科室: 神經外科 主任醫師 國義民

  機械通氣是呼吸支援的一種手段,它能維持呼吸道通暢、改善通氣、糾正缺氧、防止二氧化碳在體內蓄積,為搶救提供有力的生命支援,使機體有可能度過基礎疾病所致的呼吸功能衰竭,創造條件從疾病過程中恢復。

  目前由於機械通氣的應用日益廣泛,使心臟停搏、呼吸衰竭等危重病人的預後大為改善,是重症醫學的重大進展之一。

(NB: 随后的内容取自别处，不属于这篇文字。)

(** X6. The assertions on the way of a block fail for a width only.  When the
    dispatcher stops at an assertion, the block is a FENC or an ANSP block
    that has been loaded and whose tile width is not the width of the sprite
    storage; and each FENC block that loads with such a width stops it there. *)
Theorem assertions_fail_on_width_only filename blk_num ls :
  (∀ lang_name, GetLanguageIndex lang_name < Z.of_nat LANGUAGE_COUNT) →
  0 ≤ rcd_size (ls_rcd ls) < 2 ^ 32 →
  (∀ ls', Load_block' filename blk_num ls = Abort ls' →
     (rcd_name (ls_rcd ls) = "FENC"%string ∨ rcd_name (ls_rcd ls) = "ANSP"%string)
     ∧ ∃ width, peek16 (remaining (ls_rcd ls)) 0 = Some width
                ∧ width ≠ ss_size (store (ls_manager ls)))
  ∧ (∀ u st width,
       rcd_name (ls_rcd ls) = "FENC"%string →
       Fence_Load (ls_sprites ls) (mkState (ls_rcd ls) Fence_new) = (Ok u, st) →
       peek16 (remaining (ls_rcd ls)) 0 = Some width →
       width ≠ ss_size (store (ls_manager ls)) →
       ∃ ls', Load_block' filename blk_num ls = Abort ls').
Proof.
  intros Hlang Hsize. split.
  - intros ls'. unfold Load_block.
    repeat (case_decide;
      [first [ now intros ?%skip_block_no_Abort
             | now intros ?%external_block_no_Abort
             | intros Hin; exfalso; revert Hin; apply in_store_no_Abort; intros s;
               first [ apply LoadSURF_safe | apply LoadTSEL_safe | apply LoadPATH_safe
                     | apply LoadPDEC_safe | apply LoadTCOR_safe | apply LoadFUND_safe
                     | apply LoadPLAT_safe | apply LoadSUPP_safe | apply LoadBDIR_safe ]
             | idtac ] |]).
    all: try (now intros ?%skip_block_no_Abort).
    + (* 8PXL, 32PX *)
      destruct (LoadImage _) as [[imd|] n]; discriminate.
    + (* FENC *)
      intros Hab. apply load_object_Abort in Hab as (u & st & E & Hk);
        [|intros s; apply Fence_Load_safe].
      split; [now left|].
      pose proof (wp_Fence_Load (ls_sprites ls) (mkState (ls_rcd ls) Fence_new)
                    Fence_new_slots) as Hwp.
      apply (wp_Ok _ _ _ _ _ _ Hwp) in E
        as (_ & _ & width & type & Hwidth & _ & Htype & Hw & Ht & _).
      exists width. split; [exact Hwidth|]. intros Heq.
      unfold AddFence in Hk. cbn [ls_manager with_rcd] in Hk.
      rewrite decide_True in Hk; [discriminate|]. split; [congruence | lia].
    + (* ANIM *)
      intros Hab. apply load_object_Abort in Hab as (u & st & E & Hk);
        [|intros s; apply Animation_Load_safe].
      case_decide; discriminate.
    + (* ANSP *)
      intros Hab. apply load_object_Abort in Hab as (u & st & E & Hk);
        [|intros s; apply AnimationSprites_Load_safe].
      split; [now right|].
      pose proof (wp_AnimationSprites_Load (ls_sprites ls)
                    (mkState (ls_rcd ls) AnimationSprites_new)) as Hwp.
      apply (wp_Ok _ _ _ _ _ _ Hwp) in E
        as (_ & width & pt & at_ & fc & Hwidth & _ & _ & _ & _ & _ & _ & _ & Hw & _).
      exists width. split; [exact Hwidth|]. intros Heq.
      case_decide; [discriminate|].
      unfold AddAnimationSprites in Hk. cbn [ls_manager with_rcd] in Hk.
      rewrite decide_True in Hk; [discriminate|]. congruence.
    + (* TEXT *)
      pose proof (wp_TextData_Load False (mkState (ls_rcd ls) tt) (or_intror Hlang) Hsize)
        as Hwp.
      unfold wp in Hwp. destruct (TextData_Load _) as [[txt| |] st]; done.
    + (* FSET *)
      intros Hab. apply load_object_Abort in Hab as (u & st & E & Hk);
        [|intros s; apply FrameSet_Load_safe]. discriminate.
    + (* TIMA *)
      destruct (TimedAnimation_Load _ _ _) as [[u| |] st]; discriminate.
    + (* TRCK *)
      destruct (TrackPiece_Load _ _) as [[tp|] n]; discriminate.
    + (* CARS *)
      destruct (external_block external "GetNewCarType" _ ls) as [ls1| | |] eqn:E1.
      * now intros ?%external_block_no_Abort.
      * discriminate.
      * now apply external_block_no_Abort in E1.
      * discriminate.
  - intros u st width Hname E Hwidth Hne.
    pose proof (wp_Fence_Load (ls_sprites ls) (mkState (ls_rcd ls) Fence_new)
                  Fence_new_slots) as Hwp.
    apply (wp_Ok _ _ _ _ _ _ Hwp) in E as HE.
    destruct HE as (_ & _ & width' & type & Hwidth' & _ & Htype & Hw & Ht & _).
    assert (width' = width) as -> by (cbn in Hwidth'; congruence).
    unfold Load_block. rewrite Hname.
    repeat (rewrite decide_False by (first [discriminate | intros [?|?]; discriminate])).
    rewrite decide_True by reflexivity.
    unfold load_object. rewrite E. unfold AddFence. cbn [ls_manager with_rcd].
    rewrite decide_False; [eauto|]. intros [Heq _]. congruence.
Qed.
End Assertions.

  呼吸機的基本原理從50年至今未有重大改變。機械通氣能否發揮作用,一方面與機器的效能、質量有關;另一方面也與醫務人員對呼吸機的熟練掌握,對具體患者的呼吸病理生理改變的瞭解,以及正確的治療和護理均有很大關係。使用不當,反而會加重病情的發展。

  一、呼吸機的治療作用、指徵和禁忌症

  (一)呼吸機的治療作用

  1、改善通氣功能、維持呼吸道內氣體的流動 常頻通氣時,由於正壓產生對流,可達到是足夠的潮氣量;高頻通氣時則利用高頻率的振動,促進對流及氣體擴散、彌散過程。

  2、改善換氣功能 由於氣道內正壓可使部分萎陷肺泡擴張,增加氣體交換面積,改善通氣;同時運用一些特殊的通氣方式,如呼氣末延長、呼氣末屏氣、呼氣末正壓通氣(PEEP)等,改變通氣與血流灌注比值,減少分流。

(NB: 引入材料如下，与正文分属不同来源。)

(** * Adaptive inventory agent: a shallow embedding of
    [core_modules/inventory_agent.py] and the properties of its decision
    engine.

    Numbers.  The Python code mixes [int] and [float].  Quantities that the
    code only ever builds from integer literals and integer arithmetic
    (order quantities after [int(...)], order costs, counters, the
    satisfaction score, [max_order_size], [lead_time_days]) are [Z].
    Everything that can hold a float (stock, demand, revenue, reorder
    points and quantities, running means) is an exact rational [Q]: the
    embedding idealises IEEE doubles as rationals, so rounding, [nan] and
    [inf] are outside the model.  Equality on [Q] is [==] ([Qeq]).
    Statements about these quantities are therefore kept to what rounding
    preserves - orderings, signs, integer counters, which branch is taken,
    which entries exist - and where the exact value of a rounded result
    matters, the source line is replayed on binary64 ([running_mean_double]
    below).

    Randomness.  [np.random.normal(0, abs(predicted_demand) * 0.1)] is the
    only source of non-determinism; the drawn value is an explicit argument
    ([demand_variance]) of the embedded function, so that a run with
    "zero noise" is the run in which every draw is [0]. *)

From Stdlib Require Import ZArith QArith Qminmax Qround Lqa String List Lia.
From Stdlib Require Import Floats.
From stdpp Require Import gmap strings.
Import ListNotations.

Local Open Scope string_scope.
Local Open Scope list_scope.
Local Open Scope Z_scope.
Local Open Scope Q_scope.

(** ** Python helpers *)

(** [sub in s] on Python strings. *)
Fixpoint contains (sub s : string) : bool :=
  if String.prefix sub s then true
  else match s with
       | EmptyString => false
       | String _ t => contains sub t
       end.

(** [int(q)]: truncation toward zero. *)
Definition int (q : Q) : Z := Z.quot (Qnum q) (Zpos (Qden q)).

(** [l[-n:]] for a positive [n]. *)
Definition last_n {A} (n : nat) (l : list A) : list A :=
  skipn (length l - n) l.

Definition Qsum (l : list Q) : Q := fold_right Qplus 0 l.

(** [np.mean] of a non-empty list. *)
Definition np_mean (l : list Q) : Q := Qsum l / inject_Z (Z.of_nat (length l)).

(** [a > b] as a boolean test. *)
Definition Qgt_bool (a b : Q) : bool := negb (Qle_bool a b).

(** ** Data model *)

Definition Date := Z.

Inductive Action := no_action | intelligent_reorder | stockout.

(** The [reason] strings are f-strings over two templates; the model keeps
    the template and its argument. *)
Inductive Reason :=
| reason_empty
| reason_stockout (unfulfilled : Q)
| reason_smart_reorder (notes : string).

(** The dictionary returned by [analyze_scenario_and_adapt]. *)
Record Adaptation := {
  reorder_point : Q;
  reorder_quantity : Q;
  urgency_level : string;
  strategy_notes : string
}.

(** One entry of [decisions_log].  The key ['actual_demand'] is set on every
    decision before it is appended (line 152), so it is a plain field. *)
Record Decision := {
  d_date : Date;
  d_scenario : string;
  d_predicted_demand : Q;
  d_current_stock_before : Q;
  d_urgency_level : string;
  d_strategy_notes : string;
  d_adaptive_reorder_point : Q;
  d_adaptive_reorder_quantity : Q;
  d_action : Action;
  d_order_quantity : Z;
  d_reason : Reason;
  d_current_stock_after : Q;
  d_actual_demand : Q;
  d_demand_fulfilled : Q
}.

(** One entry of [orders_placed]. *)
Record Order := {
  o_date : Date;
  o_quantity : Z;
  o_scenario : string;
  o_urgency : string;
  o_cost : Z;
  o_lead_time_expected : Z
}.

(** One value of the [scenario_memory] dictionary. *)
Record Memory := {
  encounters : Z;
  avg_demand : Q;
  max_demand : Q;
  successful_strategies : list string
}.

(** The attributes of an [IntelligentInventoryAgent]. *)
Record Agent := {
  current_stock : Q;
  base_reorder_point : Q;
  base_reorder_quantity : Q;
  orders_placed : list Order;
  stockouts : Z;
  decisions_log : list Decision;
  scenario_memory : gmap string Memory;
  total_revenue : Q;
  total_costs : Z;
  customer_satisfaction_score : Z;
  safety_stock_multiplier : Q;
  max_order_size : Z;
  lead_time_days : Z
}.

(** [__init__]. *)
Definition IntelligentInventoryAgent
    (initial_stock base_reorder_point base_reorder_quantity : Q) : Agent :=
  {| current_stock := initial_stock;
     base_reorder_point := base_reorder_point;
     base_reorder_quantity := base_reorder_quantity;
     orders_placed := [];
     stockouts := 0;
     decisions_log := [];
     scenario_memory := ∅;
     total_revenue := 0;
     total_costs := 0;
     customer_satisfaction_score := 100;
     safety_stock_multiplier := 12 # 10;
     max_order_size := 5000;
     lead_time_days := 3 |}.

(** The constructor with its default arguments. *)
Definition default_agent : Agent := IntelligentInventoryAgent 2000 300 800.

(** Attribute assignments. *)
Definition set_current_stock (v : Q) (a : Agent) : Agent :=
  {| current_stock := v;
     base_reorder_point := base_reorder_point a;
     base_reorder_quantity := base_reorder_quantity a;
     orders_placed := orders_placed a;
     stockouts := stockouts a;
     decisions_log := decisions_log a;
     scenario_memory := scenario_memory a;
     total_revenue := total_revenue a;
     total_costs := total_costs a;
     customer_satisfaction_score := customer_satisfaction_score a;
     safety_stock_multiplier := safety_stock_multiplier a;
     max_order_size := max_order_size a;
     lead_time_days := lead_time_days a |}.

Definition set_orders_placed (v : list Order) (a : Agent) : Agent :=
  {| current_stock := current_stock a;
     base_reorder_point := base_reorder_point a;
     base_reorder_quantity := base_reorder_quantity a;
     orders_placed := v;
     stockouts := stockouts a;
     decisions_log := decisions_log a;
     scenario_memory := scenario_memory a;
     total_revenue := total_revenue a;
     total_costs := total_costs a;
     customer_satisfaction_score := customer_satisfaction_score a;
     safety_stock_multiplier := safety_stock_multiplier a;
     max_order_size := max_order_size a;
     lead_time_days := lead_time_days a |}.

Definition set_stockouts (v : Z) (a : Agent) : Agent :=
  {| current_stock := current_stock a;
     base_reorder_point := base_reorder_point a;
     base_reorder_quantity := base_reorder_quantity a;
     orders_placed := orders_placed a;
     stockouts := v;
     decisions_log := decisions_log a;
     scenario_memory := scenario_memory a;
     total_revenue := total_revenue a;
     total_costs := total_costs a;
     customer_satisfaction_score := customer_satisfaction_score a;
     safety_stock_multiplier := safety_stock_multiplier a;
     max_order_size := max_order_size a;
     lead_time_days := lead_time_days a |}.

Definition set_decisions_log (v : list Decision) (a : Agent) : Agent :=
  {| current_stock := current_stock a;
     base_reorder_point := base_reorder_point a;
     base_reorder_quantity := base_reorder_quantity a;
     orders_placed := orders_placed a;
     stockouts := stockouts a;
     decisions_log := v;
     scenario_memory := scenario_memory a;
     total_revenue := total_revenue a;
     total_costs := total_costs a;
     customer_satisfaction_score := customer_satisfaction_score a;
     safety_stock_multiplier := safety_stock_multiplier a;
     max_order_size := max_order_size a;
     lead_time_days := lead_time_days a |}.

Definition set_scenario_memory (v : gmap string Memory) (a : Agent) : Agent :=
  {| current_stock := current_stock a;
     base_reorder_point := base_reorder_point a;
     base_reorder_quantity := base_reorder_quantity a;
     orders_placed := orders_placed a;
     stockouts := stockouts a;
     decisions_log := decisions_log a;
     scenario_memory := v;
     total_revenue := total_revenue a;
     total_costs := total_costs a;
     customer_satisfaction_score := customer_satisfaction_score a;
     safety_stock_multiplier := safety_stock_multiplier a;
     max_order_size := max_order_size a;
     lead_time_days := lead_time_days a |}.

Definition set_total_revenue (v : Q) (a : Agent) : Agent :=
  {| current_stock := current_stock a;
     base_reorder_point := base_reorder_point a;
     base_reorder_quantity := base_reorder_quantity a;
     orders_placed := orders_placed a;
     stockouts := stockouts a;
     decisions_log := decisions_log a;
     scenario_memory := scenario_memory a;
     total_revenue := v;
     total_costs := total_costs a;
     customer_satisfaction_score := customer_satisfaction_score a;
     safety_stock_multiplier := safety_stock_multiplier a;
     max_order_size := max_order_size a;
     lead_time_days := lead_time_days a |}.

Definition set_total_costs (v : Z) (a : Agent) : Agent :=
  {| current_stock := current_stock a;
     base_reorder_point := base_reorder_point a;
     base_reorder_quantity := base_reorder_quantity a;
     orders_placed := orders_placed a;
     stockouts := stockouts a;
     decisions_log := decisions_log a;
     scenario_memory := scenario_memory a;
     total_revenue := total_revenue a;
     total_costs := v;
     customer_satisfaction_score := customer_satisfaction_score a;
     safety_stock_multiplier := safety_stock_multiplier a;
     max_order_size := max_order_size a;
     lead_time_days := lead_time_days a |}.

Definition set_customer_satisfaction_score (v : Z) (a : Agent) : Agent :=
  {| current_stock := current_stock a;
     base_reorder_point := base_reorder_point a;
     base_reorder_quantity := base_reorder_quantity a;
     orders_placed := orders_placed a;
     stockouts := stockouts a;
     decisions_log := decisions_log a;
     scenario_memory := scenario_memory a;
     total_revenue := total_revenue a;
     total_costs := total_costs a;
     customer_satisfaction_score := v;
     safety_stock_multiplier := safety_stock_multiplier a;
     max_order_size := max_order_size a;
     lead_time_days := lead_time_days a |}.

(** ** The decision engine *)

Definition fresh_memory : Memory :=
  {| encounters := 0; avg_demand := 0; max_demand := 0;
     successful_strategies := [] |}.

(** [_update_scenario_memory]: the entry is created when the label is not a
    key yet, then updated in place.  The running mean of line 108 is exact
    here; in the code each of its three operations rounds
    ([running_mean_double] below replays them).  The counter, the maximum
    and the urgency history involve no rounding. *)
Definition _update_scenario_memory
    (a : Agent) (scenario_name : string) (demand : Q) (urgency : string)
  : Agent :=
  let memory := default fresh_memory (scenario_memory a !! scenario_name) in
  let n := (encounters memory + 1)%Z in
  let memory' :=
    {| encounters := n;
       avg_demand :=
         (avg_demand memory * inject_Z (n - 1) + demand) / inject_Z n;
       max_demand := Qmax (max_demand memory) demand;
       successful_strategies := successful_strategies memory ++ [urgency] |} in
  set_scenario_memory (<[scenario_name := memory']> (scenario_memory a)) a.

(** Line 108 on its own, over the demands recorded under one label, for
    any number type: the counter is an integer, and each of the product,
    the sum and the quotient is one operation of the number type. *)
Definition running_memory_with {N : Type} (zero : N) (of_int : Z -> N)
    (add mul div : N -> N -> N) (demands : list N) : Z * N :=
  fold_left
    (fun memory demand =>
       let n := (fst memory + 1)%Z in
       (n, div (add (mul (snd memory) (of_int (n - 1)%Z)) demand) (of_int n)))
    demands (0%Z, zero).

  3、減少呼吸功 呼吸機替代呼吸肌做功,減少了呼吸肌的負荷,使氧耗量降低,有利於呼吸肌疲勞的恢復。

  (二)呼吸機的臨床應用指徵

  1、由於呼吸停止或通氣不足所致的急性缺氧和二氧化碳氣體交換障礙。

  2、肺內巨大分流所造成的嚴重低氧血癥,外來供氧無法達到足夠的吸入氧濃度。

  3、在重大外科手術後(如心、胸或上腹部手術),為預防術後呼吸功能紊亂,需進行預防性短暫呼吸機支援。

  4、在某些情況下,可暫時人為過度通氣,以降低顱內壓或在嚴重代謝性酸中毒時增加呼吸代償。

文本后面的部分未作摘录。